YOUR GOAL >> Only the closing part of the listing is wanted: reproduce exactly the line containing "else Some sum." and all lines below it.

SUPPLIED DATA >>
==============================

(** At 2^53 adding one is lost: the tie rounds to the even significand. *)
Lemma js_add_saturates : js_add (2 ^ 53) 1 = 2 ^ 53.
Proof. vm_compute. reflexivity. Qed.

(** ** The loop of [longComputation] *)

Example for_loop_10 : for_loop 10 10 0 0 = Some 45.
Proof. vm_compute. reflexivity. Qed.

Example for_loop_out_of_fuel : for_loop 9 10 0 0 = None.
Proof. vm_compute. reflexivity. Qed.

Example sum_of_integers_below_10 : sum_of_integers_below 10 = 45.
Proof. vm_compute. reflexivity. Qed.

(** The last 3000 rounds of the loop, from a running sum of the size it has
    there, and 3000 rounds across 2^53. *)
Example for_loop_matches_binary64 :
  for_loop_agrees_with_binary64 3000 1000000000 999997000 499997000000000000
  && for_loop_agrees_with_binary64 3000 134219000 134216000 9007199254000000
  && for_loop_agrees_with_binary64 100 100 0 0 = true.
Proof. vm_compute. reflexivity. Qed.

Lemma for_loop_unfold (fuel : nat) (limit i sum : Z) :
  for_loop fuel limit i sum =
  if js_lt i limit then
    match fuel with
    | O => None
    | S fuel' => for_loop fuel' limit (js_add i 1) (js_add sum i)
    end
  else Some sum.
Proof. destruct fuel; reflexivity. Qed.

==============================

ANSWER BOX >>
  else Some sum.
Proof. destruct fuel; reflexivity. Qed.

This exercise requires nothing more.